Notice that in between thoughts, there’s a small gap of “no-mind.” It’s much like those digital message boards that wrap around theatre marquis and entire buildings in Times Square. In between each message, there’s a gap of empty space. Similarly, in our minds, thoughts run in succession, interspersed by gaps of empty space.

These gaps contain no thought, so when we enter into them, we feel a sense of stillness and inner peace. At first, the gaps may last only a few seconds, so our sense of stillness and inner peace lasts only a few seconds as well. But over time, with practice, we become aware of the feeling, and we learn to extend the gaps, feeling more and more stillness and inner peace.

Extend the gaps

I would say about 80 to 90 percent of people’s thinking is is not only repetitive and useless, but because of its dysfunctional and negative nature, much of it is often harmful.
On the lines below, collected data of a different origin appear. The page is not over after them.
Lemma digits_of_uint (u : Decimal.uint) :
  digits (NilEmpty.string_of_uint u) 0 = Some (Z.of_N (Pos.of_uint u)).
Proof.
  induction u as [|u IH|u IH|u IH|u IH|u IH|u IH|u IH|u IH|u IH|u IH];
    [reflexivity|exact IH|..];
    cbn [NilEmpty.string_of_uint digits Pos.of_uint];
    match goal with
    | |- context [digit ?c] => change (digit c) with (Some (Z.of_N (N_of_ascii c) - 48))
    end;
    apply digits_of_uint_acc.
Qed.

Lemma string_of_uint_head (u : Decimal.uint) :
  u <> Decimal.Nil ->
  exists c rest,
    NilZero.string_of_uint u = String c rest /\
    NilEmpty.string_of_uint u = String c rest /\
    Ascii.eqb c "-" = false /\ Ascii.eqb c "+" = false.
Proof. destruct u; [done|..]; intros _; eexists _, _; repeat split. Qed.

(** The decimal string [FormatInt] prints parses back to the integer. *)
Lemma ParseInt_FormatInt (z : Z) :
  min_int64 <= z <= max_int64 -> ParseInt (FormatInt z) = Some z.
Proof.
  unfold min_int64, max_int64. intros Hz. destruct z as [|p|p]; [reflexivity|..];
    unfold FormatInt; cbn [Z.to_int NilZero.string_of_int];
    destruct (string_of_uint_head (Pos.to_uint p))
      as (c & rest & E0 & E & Hm & Hp); try apply DecimalPos.Unsigned.to_uint_nonnil;
    pose proof (digits_of_uint (Pos.to_uint p)) as Hd;
    rewrite DecimalPos.Unsigned.of_to, E in Hd; rewrite E0; unfold ParseInt.
  - rewrite Hm, Hp. cbn [orb]. rewrite Hd.
    destruct (Z.ltb_spec (Z.of_N (N.pos p)) (2 ^ 63)); [done|lia].
  - rewrite Ascii.eqb_refl. cbn [orb]. replace (("-" =? "+")%char || true) with true by done.
    rewrite Hd. destruct (Z.leb_spec (Z.of_N (N.pos p)) (2 ^ 63)); [done|lia].
Qed.

End StrconvFacts.

(** ** The key encoding and the storage operations *)

Module StorageFacts.
Import Bytes BytesFacts Storage Notions.

Lemma meta_ne_field (k k' f : string) : encodeMetaKey k <> encodeFieldKey k' f.
Proof. unfold encodeMetaKey, encodeFieldKey. intros [= H _]. Qed.

#[export] Instance encodeMetaKey_inj : Inj (=) (=) encodeMetaKey.
Proof. intros k k' [= ->]. done. Qed.

#[export] Instance encodeFieldKey_inj (k : string) : Inj (=) (=) (encodeFieldKey k).
Proof.
  intros f f'. unfold encodeFieldKey. intros [= H].
  apply append_inj_l in H. by injection H.
Qed.

Lemma encodeFieldKey_sep_inj (k k' f f' : string) :
  sepFree k -> sepFree k' ->
  encodeFieldKey k f = encodeFieldKey k' f' -> k = k' /\ f = f'.
Proof.
  unfold sepFree, encodeFieldKey. intros Hk Hk' [= H].
  eapply append_sep_inj; eauto.
Qed.
Fixpoint readInput_loop_checked (n : nat) (input : string) (i : nat)
    (s : sudoku) (err : string) : option (bool * sudoku * string) :=
  match n with
  | O => Some (true, s, err)
  | S n' =>
      o ← readInput_body_checked input i s;
      match o with
      | ReturnFalse s' err' => Some (false, s', err')
      | Continue s' => readInput_loop_checked n' input (S i) s' err
      end
  end.

Definition readInput_checked (input : string) (s : sudoku) (err : string)
    : option (bool * sudoku * string) :=
  if negb (strlen input =? 81)%nat
  then Some (false, s, "The expected input length is 81 characters"%string)
  else readInput_loop_checked 81 input 0 s err.

(** ** Bitsets and array updates *)

Lemma clearbit_setbit (b i : Z) :
  0 ≤ i → Z.testbit b i = false → Z.clearbit (Z.setbit b i) i = b.
Proof.
  intros Hi Hb. apply Z.bits_inj'. intros n Hn.
  rewrite Z.clearbit_eqb, Z.setbit_eqb by done.
  destruct (Z.eqb_spec i n) as [->|]; simpl; [done|].
  by rewrite andb_true_r.
Qed.

Lemma bit_Some (sets : list Z) (k : nat) (i : Z) (x : bool) :
  bit sets k i = Some x ↔ ∃ b, sets !! k = Some b ∧ Z.testbit b i = x.
Proof.
  unfold bit. destruct (sets !! k) as [b|]; simpl; split.
  - intros [= <-]. eauto.
  - intros (b' & [= <-] & <-). done.
  - done.
  - intros (b' & [=] & _).
Qed.

Lemma alter_clearbit_setbit (sets : list Z) (k : nat) (i : Z) :
  0 ≤ i → bit sets k i = Some false →
  alter (λ b, Z.clearbit b i) k (alter (λ b, Z.setbit b i) k sets) = sets.
Proof.
  intros Hi (b & Hk & Hb)%bit_Some. rewrite list_alter_alter_eq.
  apply list_eq. intros j. destruct (decide (k = j)) as [<-|Hne].
  - rewrite list_lookup_alter_eq, Hk. simpl. by rewrite clearbit_setbit.
  - by rewrite list_lookup_alter_ne.
Qed.

Lemma or_else_false (a b : option bool) :
  or_else a b = Some false ↔ a = Some false ∧ b = Some false.
Proof. destruct a as [[]|], b as [[]|]; simpl; split; (done || by intros []). Qed.

Lemma or_else_true (a b : option bool) :
  or_else a b = Some true ↔ a = Some true ∨ (a = Some false ∧ b = Some true).
Proof.
  destruct a as [[]|], b as [[]|]; simpl; split;
    (by auto) || (by intros [|[]]).
Qed.

Lemma blocked_false (c_i r_i s_i : nat) (i : Z) (s : sudoku) :
  blocked c_i r_i s_i i s = Some false ↔
  bit (columns s) c_i i = Some false ∧ bit (rows s) r_i i = Some false ∧
  bit (subgrid s) s_i i = Some false.
Proof. unfold blocked. rewrite !or_else_false. done. Qed.

Lemma undo_place (p c_i r_i s_i i : nat) (s : sudoku) :
  grid s !! p = Some 0 →
  blocked c_i r_i s_i (Z.of_nat i) s = Some false →
  undo p c_i r_i s_i i (place p c_i r_i s_i i s) = s.
Proof.
  intros Hp (Hc & Hr & Hs)%blocked_false. destruct s as [g cs rs bs].
  unfold undo, place, set_grid, set_bits, reset_bits; simpl in *.
  rewrite !alter_clearbit_setbit by (done || lia).
  rewrite list_insert_insert_eq, list_insert_id by done. done.
Qed.

Lemma solve_loop_unfold rec p c_i r_i s_i n i s :
  solve_loop rec p c_i r_i s_i (S n) i s =
  blk ← blocked c_i r_i s_i (Z.of_nat i) s;
  if blk : bool then solve_loop rec p c_i r_i s_i n (S i) s
  else
    r ← rec (place p c_i r_i s_i i s);
    if r.1 : bool then Some (true, r.2)
    else solve_loop rec p c_i r_i s_i n (S i) (undo p c_i r_i s_i i r.2).
Proof. reflexivity. Qed.

Lemma solve_fuel_unfold fuel p s :
  solve_fuel (S fuel) p s =
  if (p =? 81)%nat then Some (true, s)
  else
    v ← grid s !! p;
    if 0 <? v then solve_fuel fuel (p + 1) s
    else
      s_i ← ninths !! p;
      solve_loop (solve_fuel fuel (p + 1)) p (p mod 9) (p / 9) s_i 9 0 s.
Proof. reflexivity. Qed.

Global Opaque solve_loop solve_fuel.
Global Arguments Nat.modulo : simpl never.
Global Arguments Nat.div : simpl never.

(** ** Failure leaves the state as it was *)

Lemma cells_nonneg_place p c_i r_i s_i i s :
  cells_nonneg s → cells_nonneg (place p c_i r_i s_i i s).
Proof. intros H. apply Forall_insert; [exact H | lia]. Qed.

Lemma solve_loop_false rec p c_i r_i s_i n i s s' :
  (∀ s1 s2, cells_nonneg s1 → rec s1 = Some (false, s2) → s2 = s1) →
  cells_nonneg s → grid s !! p = Some 0 →
  solve_loop rec p c_i r_i s_i n i s = Some (false, s') → s' = s.
Proof.
  intros Hrec. revert i s. induction n as [|n IH]; intros i s Hs Hp.
  { by intros [= <-]. }
  rewrite solve_loop_unfold.
  destruct (blocked _ _ _ _ s) as [[]|] eqn:Hb; simpl; [by eauto| |done].
  destruct (rec _) as [[[] s2]|] eqn:Hr; simpl; [done| |done].
  apply Hrec in Hr as ->; [|by apply cells_nonneg_place].
  rewrite undo_place by done. by apply IH.
Qed.

Lemma solve_fuel_false fuel p s s' :
  cells_nonneg s → solve_fuel fuel p s = Some (false, s') → s' = s.
Proof.
  revert p s s'. induction fuel as [|fuel IH]; intros p s s' Hs; [done|].
  rewrite solve_fuel_unfold. destruct (p =? 81)%nat; [done|].
  destruct (grid s !! p) as [v|] eqn:Hp; simpl; [|done].
  destruct (Z.ltb_spec 0 v) as [Hv|Hv]; [by apply IH|].
  destruct (ninths !! p) as [s_i|]; simpl; [|done].
  assert (v = 0) as ->.
  { unfold cells_nonneg in Hs. rewrite Forall_lookup in Hs.
    specialize (Hs _ _ Hp). simpl in Hs. lia. }
  intros Hloop. eapply solve_loop_false in Hloop; [done| |done..].
  intros s1 s2. apply IH.
Qed.

(** ** The grid and its three caches *)

Lemma adds_same n p : (p < n)%nat → adds n n p.
Proof. by split. Qed.

Lemma adds_next n : adds n (S n) n.
Proof. split; [lia|]. intros q Hq. lia. Qed.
Observe your mind and you will find this to be true. It causes a serious leakage of vital energy. – Eckhart Tolle

With a good bit of practice, we can get to where we can extend the gaps to long periods of time. That’s what lets us be in the now, or present where we are and in what we’re experiencing now, unencumbered by the past and the future.

Create gaps

Another way to mind the gap is by actively creating gaps (rather than waiting for them to occur). We do this by directing our focus into the now, drawing consciousness away from mind activity, into a gap of intense awareness of the present moment. I’ve found it useful to create a mental image of my thoughts running on a digital message board. As each thought comes in, I envision my hand reaching in and pushing it to the side, so it disappears and all I can “see” is blankness, or the gap.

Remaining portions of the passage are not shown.